Kyphon was an amazing disruptive exponential growth spine company.
Just try to wrap your head around the Kyphon sales trajectory (never to be seen again).
1996 – First funding
2000 – $6M sales
1998 – FDA approves balloon kyphoplasty, but not the bone cement filler.
2001 – $36M sales
2002 – $76M sales (IPO)
2003 – $131M sales
2004 – $306M sales (*FDA approves use of tamp with cement in the spine without any clinical data.)
2005 – $408M sales
2007 – acquired for $4.2B by Medtronic
Fast forward to startups today and we just don’t see companies taking moonshots like the startups in the 1990s.

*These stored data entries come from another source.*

(* ===== verification/Leases.v ===== *)
(** * Worker leases ([workers.rs])

    Every background task runs under a lease row: one instance holds a task
    until the lease ends, another takes it over afterwards.  The fence grows
    with every acquisition, so a pass can tell whether the row is still the
    one it took. *)

From S2P Require Import Prelude Domain Store Commands Actions Samples.

Definition lease_until_of (now : Time) (lease_seconds : Z) : Time := now + seconds lease_seconds.

(** [INSERT .. ON CONFLICT (task) DO UPDATE .. WHERE lease_until <= now OR
    holder = EXCLUDED.holder RETURNING fence]. *)
Definition try_acquire_fenced_lease (task : string) (holder : Uuid) (now : Time)
    (lease_seconds : Z) : H (option Z) :=
  let* row := select worker_leases task in
  match row with
  | None =>
      do* write worker_leases always task (mkLease holder (lease_until_of now lease_seconds) 1) in
      ret (Some 1)
  | Some l =>
      if (wl_lease_until l <=? now) || N.eqb (wl_holder l) holder then
        do* write worker_leases always task
              (mkLease holder (lease_until_of now lease_seconds) (wl_fence l + 1)) in
        ret (Some (wl_fence l + 1))
      else ret None
  end.

Definition try_acquire_lease (task : string) (holder : Uuid) (now : Time) (lease_seconds : Z)
    : H bool :=
  let* fence := try_acquire_fenced_lease task holder now lease_seconds in
  ret (bool_decide (is_Some fence)).

Definition release_lease (task : string) (holder : Uuid) (now : Time) : H unit :=
  let* _ := update_where worker_leases always task (fun l => N.eqb (wl_holder l) holder)
              (fun l => mkLease (wl_holder l) now (wl_fence l)) in
  ret tt.

Definition release_fenced_lease (task : string) (holder : Uuid) (fence : Z) (now : Time)
    : H unit :=
  let* _ := update_where worker_leases always task
              (fun l => N.eqb (wl_holder l) holder && (wl_fence l =? fence))
              (fun l => mkLease (wl_holder l) (Z.min (wl_lease_until l) now) (wl_fence l)) in
  ret tt.

(** ** Runs of lease operations *)

Inductive LeaseOp :=
| Acquire (holder : Uuid) (now : Time) (lease_seconds : Z)
| Release (holder : Uuid) (now : Time)
| ReleaseFenced (holder : Uuid) (fence : Z) (now : Time).

Definition op_holder (op : LeaseOp) : Uuid :=
  match op with Acquire h _ _ | Release h _ | ReleaseFenced h _ _ => h end.

Definition op_now (op : LeaseOp) : Time :=
  match op with Acquire _ t _ | Release _ t | ReleaseFenced _ _ t => t end.

(** One operation: the fence it was granted. *)
Definition lease_op (task : string) (op : LeaseOp) : H (option Z) :=
  match op with
  | Acquire holder now lease_seconds => try_acquire_fenced_lease task holder now lease_seconds
  | Release holder now => do* release_lease task holder now in ret None
  | ReleaseFenced holder fence now => do* release_fenced_lease task holder fence now in ret None
  end.

(** What an operation makes of the row. *)
Definition lease_after (op : LeaseOp) (row : option LeaseRow) : option Z * option LeaseRow :=
  match op, row with
  | Acquire h t s, None => (Some 1, Some (mkLease h (lease_until_of t s) 1))
  | Acquire h t s, Some l =>
      if (wl_lease_until l <=? t) || N.eqb (wl_holder l) h
      then (Some (wl_fence l + 1), Some (mkLease h (lease_until_of t s) (wl_fence l + 1)))
      else (None, Some l)
  | Release h t, Some l =>
      (None, Some (if N.eqb (wl_holder l) h then mkLease (wl_holder l) t (wl_fence l) else l))
  | ReleaseFenced h f t, Some l =>
      (None, Some (if N.eqb (wl_holder l) h && (wl_fence l =? f)
                   then mkLease (wl_holder l) (Z.min (wl_lease_until l) t) (wl_fence l) else l))
  | _, None => (None, None)
  end.

Lemma lease_op_Done task op db :
  exists db', lease_op task op db = Done (fst (lease_after op (worker_leases db !! task))) db' /\
    worker_leases db' !! task = snd (lease_after op (worker_leases db !! task)).
Proof.
  destruct op as [h t s|h t|h f t]; simpl;
    unfold try_acquire_fenced_lease, release_lease, release_fenced_lease, update_where, bind, select,
      gets, write, always, ret, modify;
    destruct (worker_leases db !! task) as [l|] eqn:Hl; simpl;
    repeat match goal with |- context [if ?b then _ else _] => destruct b; simpl end;
    eexists; (split; [reflexivity|]); first [assumption|exact (lookup_insert_eq _ _ _)|congruence].
Qed.

Fixpoint lease_run (task : string) (ops : list LeaseOp) : H (list (option Z)) :=
  match ops with
  | [] => ret []
  | op :: rest =>
      let* granted := lease_op task op in
      let* more := lease_run task rest in
      ret (granted :: more)
  end.

(** Another instance inside the lease changes nothing. *)
Lemma lease_after_other op l :
  op_holder op <> wl_holder l -> op_now op < wl_lease_until l ->
  lease_after op (Some l) = (None, Some l).
Proof.
  destruct op as [h t s|h t|h f t]; simpl; intros Hh Ht;
    rewrite (proj2 (N.eqb_neq _ _)) by congruence; simpl; try done.
  by rewrite (proj2 (Z.leb_gt _ _)) by lia.
Qed.

Lemma lease_run_other task ops l db :
  worker_leases db !! task = Some l ->
  Forall (fun op => op_holder op <> wl_holder l /\ op_now op < wl_lease_until l) ops ->
  exists db', lease_run task ops db = Done (map (fun _ => None) ops) db' /\
    worker_leases db' !! task = Some l.
Proof.
  revert db. induction ops as [|op ops IH]; intros db Hl Hops; [by exists db|].
  inversion Hops as [|? ? [Hh Ht] Hrest]; subst.
  destruct (lease_op_Done task op db) as (db1 & E & Hl1).
  rewrite Hl, (lease_after_other _ _ Hh Ht) in *. simpl in *.
  destruct (IH db1 Hl1 Hrest) as (db2 & E2 & Hl2). exists db2. split; [|done].
  unfold bind. by rewrite E, E2.
Qed.

(** The fence of the row never shrinks. *)
Lemma lease_run_fence task ops db grants db' l :
  lease_run task ops db = Done grants db' -> worker_leases db !! task = Some l ->
  exists l', worker_leases db' !! task = Some l' /\ wl_fence l <= wl_fence l' /\
    forall f, In (Some f) grants -> wl_fence l < f <= wl_fence l'.
Proof.
  revert db grants l. induction ops as [|op ops IH]; intros db grants l E Hl.
  { injection E as <- <-. exists l. split; [done|]. split; [lia|]. intros f []. }
  cbn [lease_run] in E. apply bind_Done in E as (g & db1 & E1 & E).
  apply bind_Done in E as (more & db2 & E2 & E). injection E as <- <-.
  destruct (lease_op_Done task op db) as (db1' & E1' & Hl1).
  rewrite E1 in E1'. injection E1' as -> <-. rewrite Hl in Hl1.
  assert (Hone : exists l1, snd (lease_after op (Some l)) = Some l1 /\ wl_fence l <= wl_fence l1 /\
    forall f, fst (lease_after op (Some l)) = Some f -> wl_fence l < f <= wl_fence l1).
  { destruct op as [h t s|h t|h f t]; simpl; repeat case_match; simpl;
      eexists; (split; [reflexivity|]); simpl; (split; [lia|]); intros ? [= <-]; lia. }
  destruct Hone as (l1 & Hs & Hle & Hf). rewrite Hs in Hl1.
  destruct (IH _ _ _ E2 Hl1) as (l2 & Hl2 & Hle2 & Hf2). exists l2. split; [done|].
  split; [lia|]. intros f [Hg|Hin]; [rewrite Hl in Hg; specialize (Hf f Hg); lia|].
  specialize (Hf2 f Hin). lia.
Qed.

(** C26. A lease is exclusive and takeovers are visible: after an instance was
    granted a task, whatever other instances try before its lease ends is
    refused and leaves the lease alone; once it has ended the next request is
    granted; and every later grant has a larger fence, so a release with the
    old fence then does nothing. *)
Theorem lease_exclusive task holder now lease_seconds fence db db1 :
  try_acquire_fenced_lease task holder now lease_seconds db = Done (Some fence) db1 ->
  (forall ops, Forall (fun op => op_holder op <> holder /\ op_now op < now + seconds lease_seconds) ops ->
     exists db2, lease_run task ops db1 = Done (map (fun _ => None) ops) db2 /\
       worker_leases db2 !! task = Some (mkLease holder (now + seconds lease_seconds) fence)) /\
  (forall other later s, now + seconds lease_seconds <= later ->
     exists db2, try_acquire_fenced_lease task other later s db1 = Done (Some (fence + 1)) db2) /\
  (forall ops grants db2 f, lease_run task ops db1 = Done grants db2 -> In (Some f) grants ->
     fence < f /\ forall t db3, release_fenced_lease task holder fence t db2 = Done tt db3 ->
       worker_leases db3 !! task = worker_leases db2 !! task).
Proof.
  intros E.
  assert (Hrow : worker_leases db1 !! task = Some (mkLease holder (now + seconds lease_seconds) fence)).
  { destruct (lease_op_Done task (Acquire holder now lease_seconds) db) as (db1' & E' & Hl).
    simpl in E'. rewrite E in E'. injection E' as Hf <-. rewrite Hl. clear Hl E. revert Hf.
    destruct (worker_leases db !! task) as [l|]; simpl; [|by intros [= ->]].
    destruct (_ || _); simpl; [by intros [= ->]|discriminate]. }
  split; [|split].
  - intros ops Hops. exact (lease_run_other task ops _ db1 Hrow Hops).
  - intros other later s Hle.
    destruct (lease_op_Done task (Acquire other later s) db1) as (db2 & E2 & _). exists db2.
    simpl in E2. rewrite E2, Hrow. simpl. by rewrite (proj2 (Z.leb_le _ _) Hle).
  - intros ops grants db2 f Er Hin.
    destruct (lease_run_fence task ops db1 grants db2 _ Er Hrow) as (l' & Hl' & _ & Hf).
    specialize (Hf f Hin). simpl in Hf. split; [lia|]. intros t db3 E3.
    destruct (lease_op_Done task (ReleaseFenced holder fence t) db2) as (db3' & E3' & Hl3).
    simpl in E3'. unfold bind in E3'. rewrite E3 in E3'. injection E3' as _ <-.
    rewrite Hl3, Hl'. simpl. rewrite (proj2 (Z.eqb_neq (wl_fence l') fence)) by lia.
    by rewrite andb_false_r.
Qed.

Lemma lease_exclusive_witness :
  exists db1, try_acquire_fenced_lease "outbox" 1 100 30 empty_db = Done (Some 1) db1 /\
    (exists db2, try_acquire_fenced_lease "outbox" 2 (100 + seconds 30) 30 db1 = Done (Some 2) db2) /\
    exists db2, lease_run "outbox" [Acquire 2 101 30; Release 2 102] db1 = Done [None; None] db2 /\
      worker_leases db2 !! "outbox" = Some (mkLease 1 (100 + seconds 30) 1).
Proof.
  eexists. split; [reflexivity|].
  pose proof (lease_exclusive "outbox" 1 100 30 1 empty_db _ eq_refl) as (Hex & Hnext & _).
  split; [apply (Hnext 2%N (100 + seconds 30) 30); lia|].
  apply Hex. repeat constructor; simpl; vm_compute; congruence.
Defined.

Startups in the 2020’s are focusing on incremental improvements, not moon missions.
Why is this?
Well, there are two good reasons.
1/ The best explanation is that the FDA is blocking clearances of anything truly novel and different in orthopedics or spine. The FDA has become the major problem now. In the Kyphon case, the FDA cleared the inflatable tamp for any bone. Then the FDA cleared cement for use in the spine. Then the FDA cleared the two together. This strategy is called the “hamburger approach” – first the meat, then the bun, then the two together. The FDA would “flat out” not clear the Kyphon device today. [ Read the actual FDA clearance here – https://www.accessdata.fda.gov/cdrh_docs/pdf4/K041584.pdf ]
2/ A second explanation is the “knock-on effect” as a result #1. Investors are less willing to fund high-risk ventures that require FDA blessings. Investors are skittish of startups that require $100M+ of invested capital and 10+ long years of uncertainty with the clinical trials and IDE/PMA processes.
So, because of our FDA, it looks like orthopedic startups are stuck with incremental approaches today in order to get funded.